● **TASK TO COMPLETE**
Where does the string "Notions" occur in the entries below? Copy every line where it does.

### MATERIAL FOR THIS TASK ###

Lemma in_flight_initial (value n : nat) : in_flight (gate value n) = 0.
Proof.
  unfold in_flight, gate. cbn [tasks]. induction n as [|n IH]; [done|].
  cbn [replicate]. by rewrite filter_cons_False.
Qed.

(** A step keeps the sum of the calls in flight and the free permits. *)
Lemma gate_step_invariant (g g' : Gate) :
  gate_step g g' → in_flight g' + permits g' = in_flight g + permits g.
Proof.
  intros [g0 i Hwait Hfree|g0 i Hheld]; unfold in_flight; cbn [tasks permits].
  - rewrite (in_flight_acquire _ i Hwait). lia.
  - rewrite <- (in_flight_release _ i Hheld). lia.
Qed.

Lemma gate_invariant (g g' : Gate) :
  rtc gate_step g g' → in_flight g' + permits g' = in_flight g + permits g.
Proof.
  induction 1 as [g|g g1 g2 Hstep _ IH]; [done|].
  rewrite IH. by apply gate_step_invariant.
Qed.

Lemma gate_bound (value n : nat) (g : Gate) :
  rtc gate_step (gate value n) g → (in_flight g ≤ value)%nat.
Proof.
  intros Hreach. apply gate_invariant in Hreach.
  rewrite in_flight_initial in Hreach. simpl in Hreach. lia.
Qed.

(** C5: whatever the interleaving of the tasks, the number of spawn calls
    in flight never exceeds [max_concurrent] in parallel mode, and within a
    wave of dependency_based mode it never exceeds
    [min(max_concurrent, len(wave))], hence [max_concurrent]. *)
Theorem in_flight_never_exceeds_max_concurrent (max_concurrent : nat)
    (agents_config : list AgentConfig) :
  (∀ g, rtc gate_step (parallel_gate max_concurrent agents_config) g →
        (in_flight g ≤ max_concurrent)%nat)
  ∧ (∀ wave g,
       wave ∈ _organize_by_dependencies agents_config →
       rtc gate_step (wave_gate max_concurrent wave) g →
       (in_flight g ≤ max_concurrent `min` length wave)%nat
       ∧ (in_flight g ≤ max_concurrent)%nat).
Proof.
  split.
  - intros g Hreach. by apply gate_bound in Hreach.
  - intros wave g _ Hreach. apply gate_bound in Hreach. lia.
Qed.
(** On the text a [string] can hold, [_checknetloc] refuses no network
    location: one cut off at the first '/', '?' or '#' holds no '/', and
    the normal forms of the code points below 256 bring in none of the
    five characters. *)
Lemma checknetloc_passes netloc :
  contains "/" netloc = false -> urllib._checknetloc netloc = true.
Proof.
  intros Hslash. unfold urllib._checknetloc.
  destruct (String.eqb netloc "" || urllib.isascii netloc); [reflexivity|].
  set (n := remove "?" (remove "#" (remove ":" (remove "@" netloc)))).
  destruct (bool_decide (urllib.code_points n = urllib.NFKC n)); [reflexivity|].
  apply negb_true_iff.
  assert (forall c, In c (list_ascii_of_string "/?#@:") -> contains c n = false)
    as Hclean.
  { intros c Hc. subst n. cbn in Hc.
    destruct Hc as [<-|[<-|[<-|[<-|[<-|[]]]]]].
    - repeat apply contains_remove. exact Hslash.
    - apply contains_remove_same.
    - apply contains_remove, contains_remove_same.
    - do 3 apply contains_remove. apply contains_remove_same.
    - do 2 apply contains_remove. apply contains_remove_same. }
  assert (forall c, In c (list_ascii_of_string "/?#@:") ->
                    existsb (N.eqb (N_of_ascii c)) (urllib.NFKC n) = false) as Hnone.
  { intros c Hc.
    destruct (existsb (N.eqb (N_of_ascii c)) (urllib.NFKC n)) eqn:Hhit;
      [|reflexivity].
    apply nfkc_delimiter in Hhit; [|apply in_map, Hc].
    rewrite code_points_contains, (Hclean c Hc) in Hhit. discriminate Hhit. }
  unfold urllib.code_points at 1. cbn [list_ascii_of_string List.map existsb].
  rewrite !(Hnone _) by (cbn; tauto). reflexivity.
Qed.
(** ** Notions the statements use *)

(** The sum of a weight vector. *)
Definition Rsum (ws : list R) : R := foldr Rplus 0%R ws.

Section Notions.

Context `{Collaborators}.

(** The number of sides whose distance passes the test [sd[1] < epsilon]. *)
Definition boundary_sides (sds : list Point2D) : nat :=
  length (filter (fun sd => near_boundary sd = true) sds).

(** Corner [i] lies between two sides that both pass the test. *)
Definition boundary_corner (s : SurfaceT) (sds : list Point2D) (i : size_t) : bool :=
  match at_ sds i, at_ sds (next s i) with
  | Some sd_i, Some sd_ip => near_boundary sd_i && near_boundary sd_ip
  | _, _ => false
  end.

Definition boundary_corners (s : SurfaceT) (sds : list Point2D) : nat :=
  length (filter (fun i => boundary_corner s sds i = true) (iota (n_ s))).

(** Distance and boundary test of side [i], for an index in range. *)
Definition side_distance (sds : list Point2D) (i : size_t) : R :=
  from_option snd 0%R (at_ sds i).

Definition side_near (sds : list Point2D) (i : size_t) : bool :=
  from_option near_boundary false (at_ sds i).

(** The weight [blendCorner] gives corner [i] when exactly one side is on
    the boundary. *)
Definition single_weight (s : SurfaceT) (sds : list Point2D) (i : size_t) : R :=
  if side_near sds i then
    (pow_m2 (side_distance sds (next s i))
     / (pow_m2 (side_distance sds (next s i))
        + pow_m2 (side_distance sds (prev s i))))%R
  else if side_near sds (next s i) then
    (pow_m2 (side_distance sds i)
     / (pow_m2 (side_distance sds i)
        + pow_m2 (side_distance sds (next s (next s i)))))%R
  else 0%R.

(** [ribbons_.size() == n_] *)
Definition ribbons_sized (s : SurfaceT) : Prop :=
  N.of_nat (length (ribbons_ s)) = n_ s.

(** [ribbons_.size() == n_ == corner_data_.size()] *)
Definition sizes_agree (s : SurfaceT) : Prop :=
  N.of_nat (length (ribbons_ s)) = n_ s ∧
  n_ s = N.of_nat (length (corner_data_ s)).

(** Every slot below [n_] holds a ribbon whose curve pointer refers to a
    curve object: the surface is one on which the member functions do not
    run into a null pointer. *)
Definition curves_set (cs : CurveStore) (s : SurfaceT) : Prop :=
  ∀ i : size_t, (i < n_ s)%N → is_Some (curve_at cs (ribbons_ s) i).

(** What the ribbon updates of [update] keep of a surface: the sizes, the
    corner data and the curve every ribbon refers to. *)
Definition same_shape (s s' : SurfaceT) : Prop :=
  n_ s' = n_ s ∧ corner_data_ s' = corner_data_ s ∧
  length (ribbons_ s') = length (ribbons_ s) ∧
  ∀ j, r_curve <$> ribbon_at (ribbons_ s') j = r_curve <$> ribbon_at (ribbons_ s) j.

(** The curve object at address [a] is the result of a normalisation. *)
Definition normalized_at (cs : CurveStore) (a : nat) : Prop :=
  ∃ c', cs !! a = Some (curve_normalize c').





(** The corner data [updateCorner] derives from the curves of ribbon [i]
    and of the next ribbon: the end point of curve [i], its derivative
    there, negated, and the derivative of the next curve at its start. *)
Definition corner_of (cs : CurveStore) (s : SurfaceT) (i : size_t)
    (cd : CornerData) : Prop :=
  ∃ c cn der0 der1 dern,
    snd <$> curve_at cs (ribbons_ s) i = Some c ∧
    snd <$> curve_at cs (ribbons_ s) (next s i) = Some cn ∧
    curve_eval_der c 1 1%N !! 0%nat = Some der0 ∧
    curve_eval_der c 1 1%N !! 1%nat = Some der1 ∧
    curve_eval_der cn 0 1%N !! 1%nat = Some dern ∧
    point cd = der0 ∧ tangent1 cd = (- der1)%V ∧ tangent2 cd = dern.

(** [eval(t, order, der)] leaves [order + 1] vectors in [der]. *)
Definition der_filled : Prop :=
  ∀ (c : BSCurve) (t : R) (k : size_t),
    length (curve_eval_der c t k) = S (N.to_nat k).

(** The states a program reaches through the public members of [Surface];
    the curve objects belong to the caller, who may change them between two
    calls. *)
Inductive reachable : State → Prop :=
| reach_new cs d p : reachable (mkState cs (Surface_new d p))
| reach_caller cs cs' s : reachable (mkState cs s) → reachable (mkState cs' s)
| reach_setGamma cs s b :
    reachable (mkState cs s) → reachable (mkState cs (setGamma b s))
| reach_setCurve cs s i c s' :
    reachable (mkState cs s) → (i < SIZE_MOD)%N → setCurve i c s = Some s' →
    reachable (mkState cs s')
| reach_setCurves cs s curves :
    reachable (mkState cs s) → reachable (mkState cs (setCurves curves s))
| reach_setupLoop σ σ' : reachable σ → setupLoop σ = Some σ' → reachable σ'
| reach_update_one cs s i s' :
    reachable (mkState cs s) → update_one cs i s = Some s' →
    reachable (mkState cs s')
| reach_update cs s s' :
    reachable (mkState cs s) → update cs s = Some s' →
    reachable (mkState cs s').

(** The finite difference [(d2 - d1) / step] of [updateCorner], taken on
    ribbon [r] between [s = 0] and [s = step] at [d = 1]. *)
Definition twist_next (cs : CurveStore) (rs : list (option RibbonT)) (r : RibbonT)
  : Vector3D :=
  ((ribbon_eval cs rs r (step, 1%R) - ribbon_eval cs rs r (0%R, 1%R)) / step)%V.

(** The closed loop of the specification: after the curves are normalised,
    the end point of every curve is the start point of the next one. *)
Definition closed_loop (cs : CurveStore) (s : SurfaceT) : Prop :=
  ∀ i : size_t, (i < n_ s)%N →
    ∃ c cn, snd <$> curve_at cs (ribbons_ s) i = Some c ∧
            snd <$> curve_at cs (ribbons_ s) (next s i) = Some cn ∧
            curve_eval c 1 = curve_eval cn 0.

End Notions.
Definition scheduler_yield (s : sched) : res sched :=
  let s := with_debug_stats (bump_voluntary_yields (debug_stats s)) s in
  let! (next_task, _) := yield_scan SCAN_FUEL s (current_task s) 0 in
  if next_task =? current_task s then Done s
  else
    let! nt := tcb (tasks s) next_task in
    if is_blocked (state nt) then Done s
    else
      let s := with_debug_stats (bump_context_switches (debug_stats s)) s in
      let! ts := tcb_update (tasks s) next_task
                   (fun t => set_times_scheduled
                               (uint32 (times_scheduled t + 1)) t) in
      let! cur := tcb ts (current_task s) in
      let! ts :=
        if is_running (state cur)
        then tcb_update ts (current_task s) (set_state TASK_READY)
        else Done ts in
      let s := with_current_task next_task s in
      let! ts := tcb_update ts (current_task s) (set_state TASK_RUNNING) in
      Done (with_tasks ts s).

Definition task_delay (ticks : Z) (s : sched) : res sched :=
  if ticks =? 0 then Done s
  else
    let sreg := SREG (io s) in
    let s := with_io (cli (io s)) s in
    let! ts := tcb_update (tasks s) (current_task s) (set_delay_ticks ticks) in
    let! ts := tcb_update ts (current_task s) (set_state TASK_BLOCKED) in
    let s := with_tasks ts s in
    let s := with_io (with_SREG sreg (io s)) s in
    scheduler_yield s.

(** The exit handler: the store to [state], then [while(1) scheduler_yield();].
    The loop has no exit, so the handler never returns; what it does is
    seen in the states it goes through.  [task_exit_mark] is the store,
    [task_exit_loop n] the first [n] iterations of the loop and
    [task_exit n] the handler up to the end of its [n]-th iteration:
    [Done s'] is the state at that point, [Stop f] a fault in the store or
    in one of the calls of [scheduler_yield]. *)
Definition task_exit_mark (s : sched) : res sched :=
  let! ts := tcb_update (tasks s) (current_task s) (set_state TASK_BLOCKED) in
  Done (with_tasks ts s).



Definition scheduler_get_current_task (s : sched) : Z := current_task s.

Definition scheduler_get_task_count (s : sched) : Z := task_count s.

Definition scheduler_get_debug_stats (s : sched) : scheduler_debug_t :=
  debug_stats s.

(** [scheduler_get_task_stats]: an output pointer is [None] when null and
    [Some v] when it points to a cell holding [v]; the result is the
    [int8_t] return value and the two cells after the call. *)
Definition scheduler_get_task_stats (task_id : Z)
    (runtime_out scheduled_out : option Z) (s : sched)
  : res (Z * option Z * option Z) :=
  if task_count s <=? task_id then Done (-1, runtime_out, scheduled_out)
  else
    let! runtime_out :=
      match runtime_out with
      | Some _ => let! t := tcb (tasks s) task_id in
                  Done (Some (runtime_ticks t))
      | None => Done None
      end in
    let! scheduled_out :=
      match scheduled_out with
      | Some _ => let! t := tcb (tasks s) task_id in
                  Done (Some (times_scheduled t))
      | None => Done None
      end in
    Done (0, runtime_out, scheduled_out).

Definition reset_task_stats (t : task_t) : task_t :=
  set_times_scheduled 0 (set_runtime_ticks 0 t).

Fixpoint reset_tasks (idx : list Z) (ts : list task_t) : res (list task_t) :=
  match idx with
  | [] => Done ts
  | i :: rest =>
    let! ts := tcb_update ts i (set_runtime_ticks 0) in
    let! ts := tcb_update ts i (set_times_scheduled 0) in
    reset_tasks rest ts
  end.
(** C1, as the code has it: [N] successful calls on a fresh instance
    leave [n_calls = N] and its cost equal to the float sum of the calls'
    costs, added in order from [0.0]; the accumulator has the same costs
    added, in the same order, to its value.  In any run of the process
    (instances created, queries on them succeeding or not), the
    accumulator is the float sum of every cost counted, in the order
    counted, and each instance's [n_calls] is the number of costs it
    counted and its cost the float sum of them, in order; with rounding,
    that is not in general the float sum of the instances' costs. *)
Theorem call_and_cost_accounting stop scc cfg calls g0 rs st g :
  run_calls stop scc cfg init_state g0 calls = (rs, st, g) ->
  Forall (fun r => is_ok (q_outcome r) = true) rs ->
  n_calls st = length calls /\
  cost st = fold_left PrimFloat.add (map q_cost rs) 0%float /\
  g = fold_left PrimFloat.add (map q_cost rs) g0 /\
  (forall evs,
     let w := run_world stop scc evs in
     let log := counted_costs stop scc empty_world evs in
     global_cost w = fold_left PrimFloat.add (map snd log) 0%float /\
     (forall i cfg' st', nth_error (instances w) i = Some (cfg', st') ->
        n_calls st' = length (counted_of i log) /\
        cost st' = fold_left PrimFloat.add (counted_of i log) 0%float)).
Proof.
  intros Hrun Hok.
  destruct (run_calls_ok stop scc cfg calls init_state g0 rs st g Hrun Hok) as (H1 & H2 & H3).
  split; [exact H1|]. split; [exact H2|]. split; [exact H3|].
  intro evs. unfold run_world.
  exact (counted_costs_log stop scc evs empty_world [] eq_refl (Forall_nil _)
           ltac:(intros [|i] cfg' st' H; discriminate)).
Qed.

(* ================================================================== *)
(** * Witnesses: the theorems' hypotheses hold on concrete inputs *)

Lemma call_and_cost_accounting_witness :
  let res := run_calls 10 no_scc (cfg_with "default") init_state 0
               (repeat {| call_provider := steady_provider hello_response 1;
                          call_messages := user_hi; call_kwargs := [] |} 3) in
  Forall (fun r => is_ok (q_outcome r) = true) (fst (fst res)) /\
  n_calls (snd (fst res)) = 3%nat /\
  cost (snd (fst res)) = fold_left PrimFloat.add (map q_cost (fst (fst res))) 0%float.
Proof.
  intro res.
  assert (Hok : Forall (fun r => is_ok (q_outcome r) = true) (fst (fst res)))
    by (vm_compute; repeat constructor).
  destruct (call_and_cost_accounting 10 no_scc (cfg_with "default")
              (repeat {| call_provider := steady_provider hello_response 1;
                         call_messages := user_hi; call_kwargs := [] |} 3)
              0 (fst (fst res)) (snd (fst res)) (snd res)) as (H1 & H2 & _ & _).
  - vm_compute. reflexivity.
  - exact Hok.
  - split; [exact Hok|]. split; [exact H1|exact H2].
Defined.
(** With a valid key and a data directory, [getFileName] answers the
    file of the key in that directory. *)
Lemma getFileName_resolves (key : string) (options : StorageOptions)
  (w : World) (d : string) :
  valid_key key → directory_of options w = Some d →
  getFileName key options w = (w, Ok (file_of d key)).
Proof.
  intros [Hkey Hblank] Hdir. unfold getFileName, file_of. simpl.
  destruct (String.eqb_spec key ""); [done|]. simpl. rewrite Hblank.
  unfold directory_of, given in Hdir.
  unfold mbind, Async_bind, js_or.
  destruct (dataPath options) as [dp|]; simpl.
  - destruct (String.eqb dp "") eqn:Hdp; simpl.
    + unfold getDataPath, mbind, Async_bind, js_or. simpl.
      destruct (currentDataPath w) as [cur|]; [|done]. simpl.
      destruct (String.eqb_spec cur ""); [done|]. simpl.
      by injection Hdir as ->.
    + injection Hdir as ->. simpl.
      by destruct (String.eqb_spec d "").
  - unfold getDataPath, mbind, Async_bind, js_or. simpl.
    destruct (currentDataPath w) as [cur|]; [|done]. simpl.
    destruct (String.eqb_spec cur ""); [done|]. simpl.
    by injection Hdir as ->.
Qed.
(** What [preprocessBatch] returns and what it throws. *)
Lemma preprocessBatch_cases (h : Host.env)
    (p : FraudPreprocessor.FraudPreprocessor)
    (transactions : list (gmap string JS.value)) :
  (forall results,
     Batch.preprocessBatch h p transactions = Ok results
     <-> Forall2 (fun tx r => FraudPreprocessor.preprocess h p tx = Ok r)
           transactions results)
  /\ (forall x,
        Batch.preprocessBatch h p transactions = Throw x
        <-> exists done tx rest,
              transactions = done ++ tx :: rest
              /\ Forall (fun t => exists r,
                           FraudPreprocessor.preprocess h p t = Ok r) done
              /\ FraudPreprocessor.preprocess h p tx = Throw x).
Proof.
  induction transactions as [| tx rest [IHok IHthrow]].
  - split.
    + intros results. split.
      * intros H. apply Ok_inj in H. subst results. constructor.
      * intros H. apply Forall2_nil_inv_l in H. subst results. reflexivity.
    + intros x. split; [discriminate |].
      intros (done & t & more & H & _). destruct done; discriminate.
  - split.
    + intros results. rewrite preprocessBatch_cons. split.
      * destruct (FraudPreprocessor.preprocess h p tx) as [r | x] eqn:Hr;
          cbn [Host.bind]; [| discriminate].
        destruct (Batch.preprocessBatch h p rest) as [more | x] eqn:Hrest;
          cbn [Host.bind]; [| discriminate].
        intros H. apply Ok_inj in H. subst results.
        constructor; [exact Hr | apply IHok; reflexivity].
      * intros H. apply Forall2_cons_inv_l in H.
        destruct H as (r & more & Hr & Hmore & ->).
        rewrite Hr. cbn [Host.bind].
        apply IHok in Hmore. rewrite Hmore. reflexivity.
    + intros x. rewrite preprocessBatch_cons. split.
      * destruct (FraudPreprocessor.preprocess h p tx) as [r | x0] eqn:Hr;
          cbn [Host.bind].
        -- destruct (Batch.preprocessBatch h p rest) as [more | x1] eqn:Hrest;
             cbn [Host.bind]; [discriminate |].
           intros H. assert (x1 = x) by congruence. subst x1.
           destruct (proj1 (IHthrow x) eq_refl) as (done & t & more & -> & Hd & Ht).
           exists (tx :: done), t, more. split; [reflexivity |].
           split; [constructor; [exists r; exact Hr | exact Hd] | exact Ht].
        -- intros H. assert (x0 = x) by congruence. subst x0.
           exists [], tx, rest. split; [reflexivity |].
           split; [constructor | exact Hr].
      * intros (done & t & more & Heq & Hd & Ht).
        destruct done as [| d done].
        -- cbn in Heq. injection Heq as <- <-. rewrite Ht. reflexivity.
        -- cbn in Heq. injection Heq as <- ->.
           apply Forall_cons_1 in Hd. destruct Hd as [[r Hr] Hd].
           rewrite Hr. cbn [Host.bind].
           assert (Hrest : Batch.preprocessBatch h p (done ++ t :: more) = Throw x).
           { apply IHthrow. exists done, t, more. auto. }
           rewrite Hrest. reflexivity.
Qed.
Lemma secondary_join_writes_witness :
  Forall2
    (fun m m' =>
       shape m' = shape m /\
       FIPS_y m' = FIPS_y m /\
       GEO_id2 (attrs m') = GEO_id2 (attrs m) /\
       GEO_display_label (attrs m') = GEO_display_label (attrs m) /\
       State_Abbr_col (attrs m') = State_Abbr_col (attrs m) /\
       (GEOID (shape m) <> GEOID Spec.harris -> m' = m) /\
       (GEOID (shape m) = GEOID Spec.harris ->
          State (attrs m') = State (cols Spec.harris_named) /\
          County (attrs m') = County (cols Spec.harris_named) /\
          Forall (fun col =>
                    col (attrs m')
                    = if notna (col (cols Spec.harris_named))
                      then col (cols Spec.harris_named)
                      else col (attrs m))
                 metric_columns))
    [unmatched Spec.harris; unmatched Spec.washington_dc]
    (secondary_join_row [Spec.harris; Spec.washington_dc]
       [unmatched Spec.harris; unmatched Spec.washington_dc]
       Spec.harris_named).
Proof.
  apply (secondary_join_writes [Spec.harris; Spec.washington_dc]
           [unmatched Spec.harris; unmatched Spec.washington_dc]
           Spec.harris_named "HARRIS" "TX" Spec.harris);
    reflexivity.
Defined.

(** C5, as stated, fails: a row matched by the primary join (its right key
    is set, 100 households) is overwritten by a later fallback row that
    names the same county (999 households). *)
Lemma primary_match_overwritten :
  map (fun m => (FIPS_y m, Households (attrs m)))
      (merge (map zfill_GEOID [Spec.harris])
         (List.filter (fun a => valid_fips (FIPS a))
            (load_alice_data Spec.harris_then_named)))
  = [(Some "48201", of_Z 100)] /\
  map (fun m => (FIPS_y m, Households (attrs m)))
      (merged_gdf [Spec.harris] Spec.harris_then_named)
  = [(Some "48201", of_Z 999)] /\
  map (fun r => Households (c_attrs r))
      (create_county_choropleth_data [Spec.harris] Spec.harris_then_named)
  = [of_Z 999].
Proof. repeat split; reflexivity. Qed.

(** ** The state table *)




(** ** Mock demographics *)

Section MockFacts.

Variable rng : Type.
Variable seed : Z -> rng.
Variable normal : Q -> Q -> rng -> Q * rng.

(** The records of a county with a finite household count are always
    produced: no conversion to an integer fails. *)
Lemma mock_county_returns fips row s :
  Census.finite (Census.alice_Households row) ->
  exists r s', Census.mock_county rng normal fips row s = Some (r, s').
Proof.
  intros [Hp Hn]. unfold Census.mock_county, Census.bind, Census.draw.
  destruct (Census.alice_Households row) as [| | | h]; try contradiction;
    simpl;
    repeat (match goal with
            | |- context [normal ?l ?d ?t] =>
                destruct (normal l d t) as [? ?]; simpl
            end);
    eauto.
Qed.

Lemma mock_rows_returns alice_df : forall s,
  Forall (fun row => Census.finite (Census.alice_Households row)) alice_df ->
  exists rs s', Census.mock_rows rng normal alice_df s = Some (rs, s').
Proof.
  induction alice_df as [| row rest IH]; intros s Hf; simpl.
  - unfold Census.ret. eauto.
  - inversion Hf as [| ? ? Hrow Hrest]; subst.
    destruct (negb _); [apply IH, Hrest |].
    unfold Census.bind.
    destruct (mock_county_returns
                (Str.zfill 5
                   (Str.first
                      (Str.split "." (Str.astype_str (Census.GEO_id2 row)))))
                row s Hrow) as (r & s1 & ->).
    destruct (IH s1 Hrest) as (rs & s2 & ->).
    unfold Census.ret. eauto.
Qed.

###

● **SOLUTION**
(** ** Notions the statements use *)
Section Notions.
End Notions.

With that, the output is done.